▸ **What this task involves**
The word "GetNewTokenFromMSI" occurs in some of the lines below; copy each of those lines.
START Information provided
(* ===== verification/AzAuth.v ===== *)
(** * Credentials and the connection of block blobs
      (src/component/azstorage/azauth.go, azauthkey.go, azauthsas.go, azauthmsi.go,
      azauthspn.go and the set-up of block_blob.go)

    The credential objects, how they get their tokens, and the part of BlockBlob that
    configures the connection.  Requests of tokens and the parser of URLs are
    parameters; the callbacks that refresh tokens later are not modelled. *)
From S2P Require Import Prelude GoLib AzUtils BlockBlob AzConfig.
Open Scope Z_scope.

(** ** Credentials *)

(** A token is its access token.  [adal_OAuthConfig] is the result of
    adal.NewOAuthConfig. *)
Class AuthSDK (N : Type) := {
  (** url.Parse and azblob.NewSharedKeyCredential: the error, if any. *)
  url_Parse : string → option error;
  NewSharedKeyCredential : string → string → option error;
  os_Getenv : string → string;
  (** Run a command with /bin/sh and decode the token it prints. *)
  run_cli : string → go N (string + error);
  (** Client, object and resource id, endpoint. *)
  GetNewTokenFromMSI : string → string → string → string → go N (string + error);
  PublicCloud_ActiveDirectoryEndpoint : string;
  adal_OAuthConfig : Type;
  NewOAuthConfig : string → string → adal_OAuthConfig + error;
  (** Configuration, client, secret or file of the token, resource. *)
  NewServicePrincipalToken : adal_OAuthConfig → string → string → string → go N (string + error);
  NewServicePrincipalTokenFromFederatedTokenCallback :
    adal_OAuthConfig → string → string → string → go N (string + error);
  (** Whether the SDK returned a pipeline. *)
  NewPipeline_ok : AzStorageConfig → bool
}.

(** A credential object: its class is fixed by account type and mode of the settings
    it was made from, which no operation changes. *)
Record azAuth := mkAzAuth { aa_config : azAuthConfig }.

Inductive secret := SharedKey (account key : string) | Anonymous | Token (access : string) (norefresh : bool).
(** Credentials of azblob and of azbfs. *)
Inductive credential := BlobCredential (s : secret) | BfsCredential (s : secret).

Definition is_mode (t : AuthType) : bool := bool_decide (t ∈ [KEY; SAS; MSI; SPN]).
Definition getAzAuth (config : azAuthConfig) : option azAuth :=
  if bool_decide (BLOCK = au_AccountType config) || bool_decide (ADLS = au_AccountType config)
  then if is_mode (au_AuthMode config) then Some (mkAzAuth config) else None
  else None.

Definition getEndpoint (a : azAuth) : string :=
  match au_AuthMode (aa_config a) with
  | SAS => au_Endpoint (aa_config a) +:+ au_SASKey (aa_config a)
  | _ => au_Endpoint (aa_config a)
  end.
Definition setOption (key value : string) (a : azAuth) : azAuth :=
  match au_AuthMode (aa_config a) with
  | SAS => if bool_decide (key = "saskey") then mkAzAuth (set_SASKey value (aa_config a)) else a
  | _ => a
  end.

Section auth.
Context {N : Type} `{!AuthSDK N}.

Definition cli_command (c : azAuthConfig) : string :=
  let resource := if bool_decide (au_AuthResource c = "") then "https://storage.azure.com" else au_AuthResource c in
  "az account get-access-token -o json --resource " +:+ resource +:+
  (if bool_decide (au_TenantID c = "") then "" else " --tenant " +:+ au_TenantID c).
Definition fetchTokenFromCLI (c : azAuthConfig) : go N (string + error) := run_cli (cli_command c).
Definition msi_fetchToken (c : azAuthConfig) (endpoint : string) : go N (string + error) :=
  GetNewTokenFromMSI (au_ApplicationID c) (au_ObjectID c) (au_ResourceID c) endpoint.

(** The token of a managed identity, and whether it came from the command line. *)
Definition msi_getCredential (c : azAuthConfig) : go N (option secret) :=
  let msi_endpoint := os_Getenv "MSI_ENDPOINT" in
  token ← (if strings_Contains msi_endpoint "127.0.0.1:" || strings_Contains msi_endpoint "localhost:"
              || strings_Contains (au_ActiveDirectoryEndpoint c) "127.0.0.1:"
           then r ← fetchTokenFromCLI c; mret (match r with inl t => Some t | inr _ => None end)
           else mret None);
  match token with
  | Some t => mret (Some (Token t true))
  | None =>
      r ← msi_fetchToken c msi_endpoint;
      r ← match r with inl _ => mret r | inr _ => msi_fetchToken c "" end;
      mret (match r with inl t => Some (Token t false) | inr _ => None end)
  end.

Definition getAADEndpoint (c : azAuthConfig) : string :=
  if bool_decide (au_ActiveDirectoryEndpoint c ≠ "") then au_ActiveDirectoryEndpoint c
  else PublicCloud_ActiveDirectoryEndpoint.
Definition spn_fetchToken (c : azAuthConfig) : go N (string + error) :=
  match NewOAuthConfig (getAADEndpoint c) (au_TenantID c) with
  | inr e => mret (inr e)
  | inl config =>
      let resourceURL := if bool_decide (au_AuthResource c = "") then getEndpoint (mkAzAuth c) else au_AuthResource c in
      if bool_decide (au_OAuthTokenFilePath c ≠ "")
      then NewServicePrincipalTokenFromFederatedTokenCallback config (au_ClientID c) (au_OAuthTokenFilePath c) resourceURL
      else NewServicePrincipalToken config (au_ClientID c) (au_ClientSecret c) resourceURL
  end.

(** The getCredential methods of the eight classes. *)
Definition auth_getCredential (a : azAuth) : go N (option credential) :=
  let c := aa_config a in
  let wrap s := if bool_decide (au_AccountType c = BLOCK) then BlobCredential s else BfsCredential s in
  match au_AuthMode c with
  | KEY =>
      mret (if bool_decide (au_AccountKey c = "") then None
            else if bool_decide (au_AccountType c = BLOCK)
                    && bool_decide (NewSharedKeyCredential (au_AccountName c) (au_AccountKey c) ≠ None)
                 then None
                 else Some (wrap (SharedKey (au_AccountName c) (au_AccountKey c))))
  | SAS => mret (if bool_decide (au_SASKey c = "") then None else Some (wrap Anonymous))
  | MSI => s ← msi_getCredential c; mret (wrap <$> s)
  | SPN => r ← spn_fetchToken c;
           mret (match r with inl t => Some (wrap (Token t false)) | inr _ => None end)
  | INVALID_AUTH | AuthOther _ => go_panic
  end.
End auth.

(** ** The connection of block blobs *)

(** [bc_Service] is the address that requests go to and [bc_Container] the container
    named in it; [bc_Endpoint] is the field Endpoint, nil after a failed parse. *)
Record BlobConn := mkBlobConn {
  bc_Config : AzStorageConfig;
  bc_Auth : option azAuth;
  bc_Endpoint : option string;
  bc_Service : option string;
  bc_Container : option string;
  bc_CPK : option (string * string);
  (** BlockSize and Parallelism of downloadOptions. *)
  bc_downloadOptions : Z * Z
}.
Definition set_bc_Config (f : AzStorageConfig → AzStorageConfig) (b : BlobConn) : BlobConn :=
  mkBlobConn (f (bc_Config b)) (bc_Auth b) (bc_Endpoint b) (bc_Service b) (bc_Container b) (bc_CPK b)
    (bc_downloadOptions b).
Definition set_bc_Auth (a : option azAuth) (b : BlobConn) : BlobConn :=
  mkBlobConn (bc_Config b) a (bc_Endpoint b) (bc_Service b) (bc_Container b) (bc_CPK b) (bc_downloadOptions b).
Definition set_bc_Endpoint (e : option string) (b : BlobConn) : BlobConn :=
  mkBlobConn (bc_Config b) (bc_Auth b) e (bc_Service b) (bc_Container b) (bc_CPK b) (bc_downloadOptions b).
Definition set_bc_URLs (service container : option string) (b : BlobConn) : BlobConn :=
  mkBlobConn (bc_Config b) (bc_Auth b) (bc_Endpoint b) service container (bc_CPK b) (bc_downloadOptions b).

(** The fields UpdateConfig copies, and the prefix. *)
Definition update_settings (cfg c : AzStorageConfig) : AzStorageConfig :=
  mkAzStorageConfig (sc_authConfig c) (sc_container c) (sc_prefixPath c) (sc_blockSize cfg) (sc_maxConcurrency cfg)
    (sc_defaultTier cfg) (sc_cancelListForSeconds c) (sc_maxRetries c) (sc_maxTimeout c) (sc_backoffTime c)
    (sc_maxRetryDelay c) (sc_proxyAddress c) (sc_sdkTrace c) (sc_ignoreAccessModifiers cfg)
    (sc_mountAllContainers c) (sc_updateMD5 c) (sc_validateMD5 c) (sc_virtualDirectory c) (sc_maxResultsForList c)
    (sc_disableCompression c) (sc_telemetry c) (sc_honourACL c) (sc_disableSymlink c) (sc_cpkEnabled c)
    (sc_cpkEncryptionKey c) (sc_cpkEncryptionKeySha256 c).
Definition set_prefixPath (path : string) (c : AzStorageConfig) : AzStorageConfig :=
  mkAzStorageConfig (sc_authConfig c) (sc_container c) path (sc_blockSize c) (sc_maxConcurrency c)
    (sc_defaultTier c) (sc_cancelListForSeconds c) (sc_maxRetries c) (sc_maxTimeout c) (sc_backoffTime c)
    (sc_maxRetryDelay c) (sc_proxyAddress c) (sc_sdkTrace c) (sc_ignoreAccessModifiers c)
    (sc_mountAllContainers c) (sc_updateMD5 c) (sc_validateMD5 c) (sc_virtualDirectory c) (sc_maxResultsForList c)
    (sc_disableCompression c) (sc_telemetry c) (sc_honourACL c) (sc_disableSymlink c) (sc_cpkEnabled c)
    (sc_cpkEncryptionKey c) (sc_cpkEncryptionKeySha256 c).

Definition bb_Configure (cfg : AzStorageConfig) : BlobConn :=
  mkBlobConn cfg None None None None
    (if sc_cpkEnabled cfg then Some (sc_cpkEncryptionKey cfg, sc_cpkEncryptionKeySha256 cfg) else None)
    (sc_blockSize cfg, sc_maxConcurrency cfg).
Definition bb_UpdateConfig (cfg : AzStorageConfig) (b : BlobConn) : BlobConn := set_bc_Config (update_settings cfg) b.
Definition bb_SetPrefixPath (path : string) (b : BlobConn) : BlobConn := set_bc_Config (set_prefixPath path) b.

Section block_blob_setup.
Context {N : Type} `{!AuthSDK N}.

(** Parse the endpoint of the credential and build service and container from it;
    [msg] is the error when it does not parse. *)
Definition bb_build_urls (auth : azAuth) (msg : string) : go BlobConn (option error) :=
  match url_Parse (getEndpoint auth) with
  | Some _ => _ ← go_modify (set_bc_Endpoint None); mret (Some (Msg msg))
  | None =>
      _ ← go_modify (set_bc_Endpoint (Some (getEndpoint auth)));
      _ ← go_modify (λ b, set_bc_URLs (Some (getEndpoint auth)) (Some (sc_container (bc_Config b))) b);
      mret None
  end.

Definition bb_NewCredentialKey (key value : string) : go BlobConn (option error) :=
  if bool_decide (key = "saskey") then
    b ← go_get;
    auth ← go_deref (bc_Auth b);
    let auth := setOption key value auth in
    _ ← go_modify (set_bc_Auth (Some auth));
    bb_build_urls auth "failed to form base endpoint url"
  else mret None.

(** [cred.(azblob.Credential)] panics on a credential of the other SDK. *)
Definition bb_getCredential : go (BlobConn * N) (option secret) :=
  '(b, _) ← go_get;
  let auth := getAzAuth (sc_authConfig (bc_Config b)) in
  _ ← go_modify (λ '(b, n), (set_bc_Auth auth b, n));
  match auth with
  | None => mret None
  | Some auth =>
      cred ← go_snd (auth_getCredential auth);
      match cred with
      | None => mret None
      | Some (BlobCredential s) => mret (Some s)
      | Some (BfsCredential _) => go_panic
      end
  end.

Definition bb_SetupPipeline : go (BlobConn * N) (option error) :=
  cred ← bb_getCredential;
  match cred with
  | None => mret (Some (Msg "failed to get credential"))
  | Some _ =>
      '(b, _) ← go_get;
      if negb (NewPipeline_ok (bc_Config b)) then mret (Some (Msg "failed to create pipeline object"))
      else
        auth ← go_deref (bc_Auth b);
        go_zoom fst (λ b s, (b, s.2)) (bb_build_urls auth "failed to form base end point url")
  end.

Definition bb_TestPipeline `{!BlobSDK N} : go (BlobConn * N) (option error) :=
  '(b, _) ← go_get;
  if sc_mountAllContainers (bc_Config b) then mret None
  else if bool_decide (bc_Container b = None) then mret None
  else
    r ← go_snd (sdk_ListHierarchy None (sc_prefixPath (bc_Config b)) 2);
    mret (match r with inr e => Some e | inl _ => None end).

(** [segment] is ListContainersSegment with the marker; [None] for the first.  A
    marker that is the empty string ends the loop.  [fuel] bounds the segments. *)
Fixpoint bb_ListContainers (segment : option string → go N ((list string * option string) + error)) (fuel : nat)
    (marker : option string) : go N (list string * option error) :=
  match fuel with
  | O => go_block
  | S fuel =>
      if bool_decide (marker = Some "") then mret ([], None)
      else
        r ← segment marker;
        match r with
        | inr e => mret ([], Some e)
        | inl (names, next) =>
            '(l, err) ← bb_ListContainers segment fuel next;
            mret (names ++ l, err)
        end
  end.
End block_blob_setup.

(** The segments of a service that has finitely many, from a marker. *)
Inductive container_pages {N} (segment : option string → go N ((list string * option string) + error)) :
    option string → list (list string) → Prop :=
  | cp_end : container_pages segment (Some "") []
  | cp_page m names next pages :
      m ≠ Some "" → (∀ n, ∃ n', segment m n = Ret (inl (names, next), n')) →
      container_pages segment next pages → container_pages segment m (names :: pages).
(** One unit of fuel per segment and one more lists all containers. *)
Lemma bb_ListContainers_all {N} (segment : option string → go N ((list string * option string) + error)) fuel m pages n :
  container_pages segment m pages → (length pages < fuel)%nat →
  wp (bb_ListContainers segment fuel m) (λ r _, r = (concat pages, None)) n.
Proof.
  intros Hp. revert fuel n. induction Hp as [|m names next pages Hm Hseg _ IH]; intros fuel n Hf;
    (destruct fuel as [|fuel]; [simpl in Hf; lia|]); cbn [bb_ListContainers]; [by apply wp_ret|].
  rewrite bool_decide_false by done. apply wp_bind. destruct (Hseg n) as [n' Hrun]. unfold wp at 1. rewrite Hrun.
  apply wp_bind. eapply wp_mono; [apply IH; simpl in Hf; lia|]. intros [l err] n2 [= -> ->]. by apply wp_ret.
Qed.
END Information provided
▸ **Answer below**
  GetNewTokenFromMSI : string → string → string → string → go N (string + error);
  GetNewTokenFromMSI (au_ApplicationID c) (au_ObjectID c) (au_ResourceID c) endpoint.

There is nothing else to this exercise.